* WHAT TO WORK ON:
Please give back, word for word, each line from the start of the entries through the one in which "destruct (Stop_returns tc0" is found.

* DATA EXCERPTS:
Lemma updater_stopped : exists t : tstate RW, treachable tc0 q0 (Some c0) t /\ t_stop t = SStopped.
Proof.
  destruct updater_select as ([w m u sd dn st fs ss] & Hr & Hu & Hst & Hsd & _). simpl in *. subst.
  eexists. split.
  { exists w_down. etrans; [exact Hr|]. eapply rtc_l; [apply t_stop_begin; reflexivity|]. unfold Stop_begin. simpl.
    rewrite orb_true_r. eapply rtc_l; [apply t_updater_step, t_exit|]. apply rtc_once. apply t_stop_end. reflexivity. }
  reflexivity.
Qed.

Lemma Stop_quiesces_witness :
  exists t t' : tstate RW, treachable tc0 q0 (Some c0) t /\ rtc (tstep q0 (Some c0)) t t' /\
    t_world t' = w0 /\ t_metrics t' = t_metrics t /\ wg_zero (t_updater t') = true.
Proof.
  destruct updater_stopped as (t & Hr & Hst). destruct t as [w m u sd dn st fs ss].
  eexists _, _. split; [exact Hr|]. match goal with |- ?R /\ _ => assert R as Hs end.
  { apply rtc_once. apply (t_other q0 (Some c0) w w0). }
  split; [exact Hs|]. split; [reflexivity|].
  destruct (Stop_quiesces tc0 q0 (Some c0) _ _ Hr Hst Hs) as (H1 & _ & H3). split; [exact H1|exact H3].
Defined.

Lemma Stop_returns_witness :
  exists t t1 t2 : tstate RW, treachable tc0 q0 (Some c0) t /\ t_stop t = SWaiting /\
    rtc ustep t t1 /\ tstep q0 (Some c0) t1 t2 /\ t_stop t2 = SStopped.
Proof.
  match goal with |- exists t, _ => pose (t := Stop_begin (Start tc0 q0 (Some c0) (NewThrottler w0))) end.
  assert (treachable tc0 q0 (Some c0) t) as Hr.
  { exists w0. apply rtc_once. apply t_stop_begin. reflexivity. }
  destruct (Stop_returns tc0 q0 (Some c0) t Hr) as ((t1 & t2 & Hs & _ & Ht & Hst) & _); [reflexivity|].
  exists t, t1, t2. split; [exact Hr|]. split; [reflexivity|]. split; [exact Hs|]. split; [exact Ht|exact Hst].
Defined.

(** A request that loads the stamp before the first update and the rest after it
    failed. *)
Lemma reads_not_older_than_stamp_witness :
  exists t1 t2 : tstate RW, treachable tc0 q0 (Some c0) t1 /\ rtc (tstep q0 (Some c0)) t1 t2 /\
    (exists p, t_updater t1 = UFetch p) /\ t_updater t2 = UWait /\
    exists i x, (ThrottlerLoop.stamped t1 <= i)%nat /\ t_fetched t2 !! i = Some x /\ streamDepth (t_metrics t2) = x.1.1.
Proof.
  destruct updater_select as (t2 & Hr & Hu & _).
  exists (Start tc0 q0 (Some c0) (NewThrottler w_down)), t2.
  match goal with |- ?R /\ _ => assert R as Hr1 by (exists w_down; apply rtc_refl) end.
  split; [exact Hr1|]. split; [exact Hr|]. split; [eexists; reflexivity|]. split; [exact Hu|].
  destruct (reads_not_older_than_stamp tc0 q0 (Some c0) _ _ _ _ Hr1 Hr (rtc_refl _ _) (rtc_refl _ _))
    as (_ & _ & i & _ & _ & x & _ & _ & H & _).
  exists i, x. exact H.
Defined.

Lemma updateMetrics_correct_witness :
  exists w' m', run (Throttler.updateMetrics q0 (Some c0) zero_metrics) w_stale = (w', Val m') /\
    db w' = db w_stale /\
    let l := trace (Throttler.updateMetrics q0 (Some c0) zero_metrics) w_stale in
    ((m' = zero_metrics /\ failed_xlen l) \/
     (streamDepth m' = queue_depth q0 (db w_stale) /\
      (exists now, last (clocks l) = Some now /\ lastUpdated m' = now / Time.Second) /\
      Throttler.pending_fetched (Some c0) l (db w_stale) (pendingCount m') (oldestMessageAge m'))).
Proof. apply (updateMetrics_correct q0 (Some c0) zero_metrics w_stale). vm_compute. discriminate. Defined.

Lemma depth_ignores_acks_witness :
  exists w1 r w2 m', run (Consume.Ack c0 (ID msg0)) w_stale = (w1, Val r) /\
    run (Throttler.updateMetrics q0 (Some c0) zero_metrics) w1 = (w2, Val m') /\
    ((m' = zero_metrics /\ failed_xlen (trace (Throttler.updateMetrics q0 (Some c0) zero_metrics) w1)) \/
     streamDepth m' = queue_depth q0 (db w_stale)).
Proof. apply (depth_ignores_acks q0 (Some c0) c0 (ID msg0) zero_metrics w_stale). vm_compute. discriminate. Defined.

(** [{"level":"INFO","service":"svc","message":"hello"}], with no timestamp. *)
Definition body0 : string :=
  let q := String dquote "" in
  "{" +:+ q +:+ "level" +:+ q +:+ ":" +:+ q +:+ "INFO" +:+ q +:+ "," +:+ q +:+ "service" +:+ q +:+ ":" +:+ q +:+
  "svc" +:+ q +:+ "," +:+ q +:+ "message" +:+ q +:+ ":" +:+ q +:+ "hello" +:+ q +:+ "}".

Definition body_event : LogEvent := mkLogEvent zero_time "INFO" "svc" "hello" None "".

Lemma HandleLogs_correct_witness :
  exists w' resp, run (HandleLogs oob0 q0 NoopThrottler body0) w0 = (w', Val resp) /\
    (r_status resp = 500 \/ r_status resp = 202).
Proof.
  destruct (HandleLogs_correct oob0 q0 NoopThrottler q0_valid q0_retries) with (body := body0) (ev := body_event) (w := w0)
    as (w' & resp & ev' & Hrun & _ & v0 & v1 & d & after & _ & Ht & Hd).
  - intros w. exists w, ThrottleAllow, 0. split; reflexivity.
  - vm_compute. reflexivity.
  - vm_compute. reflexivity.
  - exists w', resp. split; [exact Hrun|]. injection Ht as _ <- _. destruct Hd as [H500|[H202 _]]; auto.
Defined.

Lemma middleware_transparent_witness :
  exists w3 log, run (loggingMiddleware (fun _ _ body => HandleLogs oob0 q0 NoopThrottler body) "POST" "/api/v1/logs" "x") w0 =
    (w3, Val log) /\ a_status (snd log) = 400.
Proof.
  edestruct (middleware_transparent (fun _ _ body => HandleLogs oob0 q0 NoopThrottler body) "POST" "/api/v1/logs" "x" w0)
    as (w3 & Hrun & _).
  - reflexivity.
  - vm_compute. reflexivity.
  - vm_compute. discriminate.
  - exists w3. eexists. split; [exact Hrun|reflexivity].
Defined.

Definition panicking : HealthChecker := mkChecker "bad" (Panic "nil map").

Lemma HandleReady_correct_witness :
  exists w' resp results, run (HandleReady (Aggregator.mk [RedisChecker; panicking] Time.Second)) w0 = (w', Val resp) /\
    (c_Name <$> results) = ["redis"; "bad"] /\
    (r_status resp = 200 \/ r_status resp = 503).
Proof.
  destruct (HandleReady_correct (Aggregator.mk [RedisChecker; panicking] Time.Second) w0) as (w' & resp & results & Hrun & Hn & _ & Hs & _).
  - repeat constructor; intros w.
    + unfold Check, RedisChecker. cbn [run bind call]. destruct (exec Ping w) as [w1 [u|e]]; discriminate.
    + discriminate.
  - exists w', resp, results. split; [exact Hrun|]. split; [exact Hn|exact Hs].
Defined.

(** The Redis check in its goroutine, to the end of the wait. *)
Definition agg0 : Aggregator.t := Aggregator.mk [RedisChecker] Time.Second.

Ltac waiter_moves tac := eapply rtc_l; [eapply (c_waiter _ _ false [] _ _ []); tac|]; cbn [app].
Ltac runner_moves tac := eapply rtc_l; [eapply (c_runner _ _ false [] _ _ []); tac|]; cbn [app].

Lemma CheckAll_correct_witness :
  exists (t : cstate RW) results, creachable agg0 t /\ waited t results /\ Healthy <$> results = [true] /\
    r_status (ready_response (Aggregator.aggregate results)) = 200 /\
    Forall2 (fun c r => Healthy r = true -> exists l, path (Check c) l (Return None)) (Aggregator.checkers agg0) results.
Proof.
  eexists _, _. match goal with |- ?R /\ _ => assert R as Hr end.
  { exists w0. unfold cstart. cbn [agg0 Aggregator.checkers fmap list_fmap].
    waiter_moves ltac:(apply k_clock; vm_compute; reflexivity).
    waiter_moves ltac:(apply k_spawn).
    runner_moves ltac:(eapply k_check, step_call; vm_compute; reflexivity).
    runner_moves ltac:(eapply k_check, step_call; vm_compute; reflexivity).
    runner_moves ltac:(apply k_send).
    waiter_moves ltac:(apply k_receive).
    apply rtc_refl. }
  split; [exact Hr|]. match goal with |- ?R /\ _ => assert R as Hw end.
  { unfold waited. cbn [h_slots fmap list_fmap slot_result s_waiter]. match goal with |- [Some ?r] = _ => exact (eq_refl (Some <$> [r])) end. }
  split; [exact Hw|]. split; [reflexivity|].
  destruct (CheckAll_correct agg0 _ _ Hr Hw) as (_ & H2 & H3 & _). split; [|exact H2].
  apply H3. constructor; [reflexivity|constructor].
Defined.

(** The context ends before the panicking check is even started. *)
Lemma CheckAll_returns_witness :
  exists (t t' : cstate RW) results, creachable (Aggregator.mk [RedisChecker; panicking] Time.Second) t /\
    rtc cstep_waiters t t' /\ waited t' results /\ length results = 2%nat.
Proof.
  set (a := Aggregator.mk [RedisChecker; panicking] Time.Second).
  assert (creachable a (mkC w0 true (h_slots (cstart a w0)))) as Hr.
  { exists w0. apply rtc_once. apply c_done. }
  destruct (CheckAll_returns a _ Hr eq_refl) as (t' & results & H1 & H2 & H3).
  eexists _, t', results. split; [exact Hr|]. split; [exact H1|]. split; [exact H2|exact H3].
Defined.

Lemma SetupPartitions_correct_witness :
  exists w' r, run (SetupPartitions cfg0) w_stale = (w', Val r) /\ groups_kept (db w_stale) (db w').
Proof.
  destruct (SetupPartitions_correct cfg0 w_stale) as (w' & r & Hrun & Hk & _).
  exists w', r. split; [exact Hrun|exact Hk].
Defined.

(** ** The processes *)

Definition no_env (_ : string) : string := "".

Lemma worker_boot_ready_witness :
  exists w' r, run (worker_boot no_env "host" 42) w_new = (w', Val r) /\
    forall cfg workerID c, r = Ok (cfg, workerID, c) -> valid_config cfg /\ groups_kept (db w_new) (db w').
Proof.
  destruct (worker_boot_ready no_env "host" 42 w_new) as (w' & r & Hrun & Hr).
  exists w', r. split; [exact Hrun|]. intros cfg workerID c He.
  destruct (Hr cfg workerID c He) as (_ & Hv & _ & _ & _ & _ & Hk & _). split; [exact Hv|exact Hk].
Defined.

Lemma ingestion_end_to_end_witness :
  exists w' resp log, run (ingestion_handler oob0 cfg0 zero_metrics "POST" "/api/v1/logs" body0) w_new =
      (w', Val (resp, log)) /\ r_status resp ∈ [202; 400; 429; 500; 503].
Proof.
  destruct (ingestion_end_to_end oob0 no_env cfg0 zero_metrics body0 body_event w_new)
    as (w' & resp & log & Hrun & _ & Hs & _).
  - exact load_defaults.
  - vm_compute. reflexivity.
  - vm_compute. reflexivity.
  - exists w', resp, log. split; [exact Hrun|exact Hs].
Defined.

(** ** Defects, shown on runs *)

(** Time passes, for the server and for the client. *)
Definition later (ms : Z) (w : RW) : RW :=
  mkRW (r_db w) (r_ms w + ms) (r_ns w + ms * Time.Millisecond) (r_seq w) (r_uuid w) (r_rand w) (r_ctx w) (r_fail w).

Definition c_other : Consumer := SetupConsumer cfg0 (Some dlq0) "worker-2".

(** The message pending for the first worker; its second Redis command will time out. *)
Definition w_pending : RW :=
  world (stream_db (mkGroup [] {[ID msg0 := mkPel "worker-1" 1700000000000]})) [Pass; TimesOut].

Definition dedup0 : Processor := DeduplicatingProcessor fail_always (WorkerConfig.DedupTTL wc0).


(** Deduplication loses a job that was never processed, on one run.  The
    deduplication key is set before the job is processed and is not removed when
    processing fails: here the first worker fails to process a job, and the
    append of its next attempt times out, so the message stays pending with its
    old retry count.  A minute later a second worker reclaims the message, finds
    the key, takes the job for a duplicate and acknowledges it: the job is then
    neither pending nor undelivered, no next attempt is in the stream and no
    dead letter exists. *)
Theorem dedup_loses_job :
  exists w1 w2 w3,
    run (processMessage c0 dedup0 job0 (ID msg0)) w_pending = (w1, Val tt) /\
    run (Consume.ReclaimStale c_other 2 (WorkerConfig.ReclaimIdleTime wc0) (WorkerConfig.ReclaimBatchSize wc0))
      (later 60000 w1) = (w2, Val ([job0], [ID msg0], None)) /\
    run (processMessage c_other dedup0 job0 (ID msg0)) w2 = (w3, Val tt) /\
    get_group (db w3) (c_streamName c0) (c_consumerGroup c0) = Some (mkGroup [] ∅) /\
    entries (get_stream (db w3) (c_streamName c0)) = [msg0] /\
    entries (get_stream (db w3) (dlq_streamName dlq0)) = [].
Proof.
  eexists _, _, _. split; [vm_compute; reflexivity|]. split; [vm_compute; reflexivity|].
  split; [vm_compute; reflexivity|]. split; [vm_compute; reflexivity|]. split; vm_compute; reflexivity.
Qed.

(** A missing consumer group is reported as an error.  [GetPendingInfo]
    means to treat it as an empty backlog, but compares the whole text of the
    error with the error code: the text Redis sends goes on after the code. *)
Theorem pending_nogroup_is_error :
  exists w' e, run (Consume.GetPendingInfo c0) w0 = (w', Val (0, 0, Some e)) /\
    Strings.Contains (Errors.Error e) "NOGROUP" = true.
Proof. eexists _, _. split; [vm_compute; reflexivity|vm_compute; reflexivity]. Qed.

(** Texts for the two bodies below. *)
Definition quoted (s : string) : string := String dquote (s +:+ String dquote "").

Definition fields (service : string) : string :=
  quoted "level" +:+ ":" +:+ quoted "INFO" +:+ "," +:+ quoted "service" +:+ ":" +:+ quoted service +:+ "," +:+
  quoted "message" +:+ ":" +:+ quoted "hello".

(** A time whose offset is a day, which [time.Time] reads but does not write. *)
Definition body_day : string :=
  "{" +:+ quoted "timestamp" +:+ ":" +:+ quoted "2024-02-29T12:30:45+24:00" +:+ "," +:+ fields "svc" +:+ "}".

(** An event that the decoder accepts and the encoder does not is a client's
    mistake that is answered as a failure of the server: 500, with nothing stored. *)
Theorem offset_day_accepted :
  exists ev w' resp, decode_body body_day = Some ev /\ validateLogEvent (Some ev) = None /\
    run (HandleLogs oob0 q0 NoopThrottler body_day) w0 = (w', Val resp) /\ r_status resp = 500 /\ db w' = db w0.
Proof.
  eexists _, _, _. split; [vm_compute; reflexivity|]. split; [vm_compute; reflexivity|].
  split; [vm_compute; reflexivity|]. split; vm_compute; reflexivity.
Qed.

* WORKED SOLUTION:
Lemma updater_stopped : exists t : tstate RW, treachable tc0 q0 (Some c0) t /\ t_stop t = SStopped.
Proof.
  destruct updater_select as ([w m u sd dn st fs ss] & Hr & Hu & Hst & Hsd & _). simpl in *. subst.
  eexists. split.
  { exists w_down. etrans; [exact Hr|]. eapply rtc_l; [apply t_stop_begin; reflexivity|]. unfold Stop_begin. simpl.
    rewrite orb_true_r. eapply rtc_l; [apply t_updater_step, t_exit|]. apply rtc_once. apply t_stop_end. reflexivity. }
  reflexivity.
Qed.

Lemma Stop_quiesces_witness :
  exists t t' : tstate RW, treachable tc0 q0 (Some c0) t /\ rtc (tstep q0 (Some c0)) t t' /\
    t_world t' = w0 /\ t_metrics t' = t_metrics t /\ wg_zero (t_updater t') = true.
Proof.
  destruct updater_stopped as (t & Hr & Hst). destruct t as [w m u sd dn st fs ss].
  eexists _, _. split; [exact Hr|]. match goal with |- ?R /\ _ => assert R as Hs end.
  { apply rtc_once. apply (t_other q0 (Some c0) w w0). }
  split; [exact Hs|]. split; [reflexivity|].
  destruct (Stop_quiesces tc0 q0 (Some c0) _ _ Hr Hst Hs) as (H1 & _ & H3). split; [exact H1|exact H3].
Defined.

Lemma Stop_returns_witness :
  exists t t1 t2 : tstate RW, treachable tc0 q0 (Some c0) t /\ t_stop t = SWaiting /\
    rtc ustep t t1 /\ tstep q0 (Some c0) t1 t2 /\ t_stop t2 = SStopped.
Proof.
  match goal with |- exists t, _ => pose (t := Stop_begin (Start tc0 q0 (Some c0) (NewThrottler w0))) end.
  assert (treachable tc0 q0 (Some c0) t) as Hr.
  { exists w0. apply rtc_once. apply t_stop_begin. reflexivity. }
  destruct (Stop_returns tc0 q0 (Some c0) t Hr) as ((t1 & t2 & Hs & _ & Ht & Hst) & _); [reflexivity|].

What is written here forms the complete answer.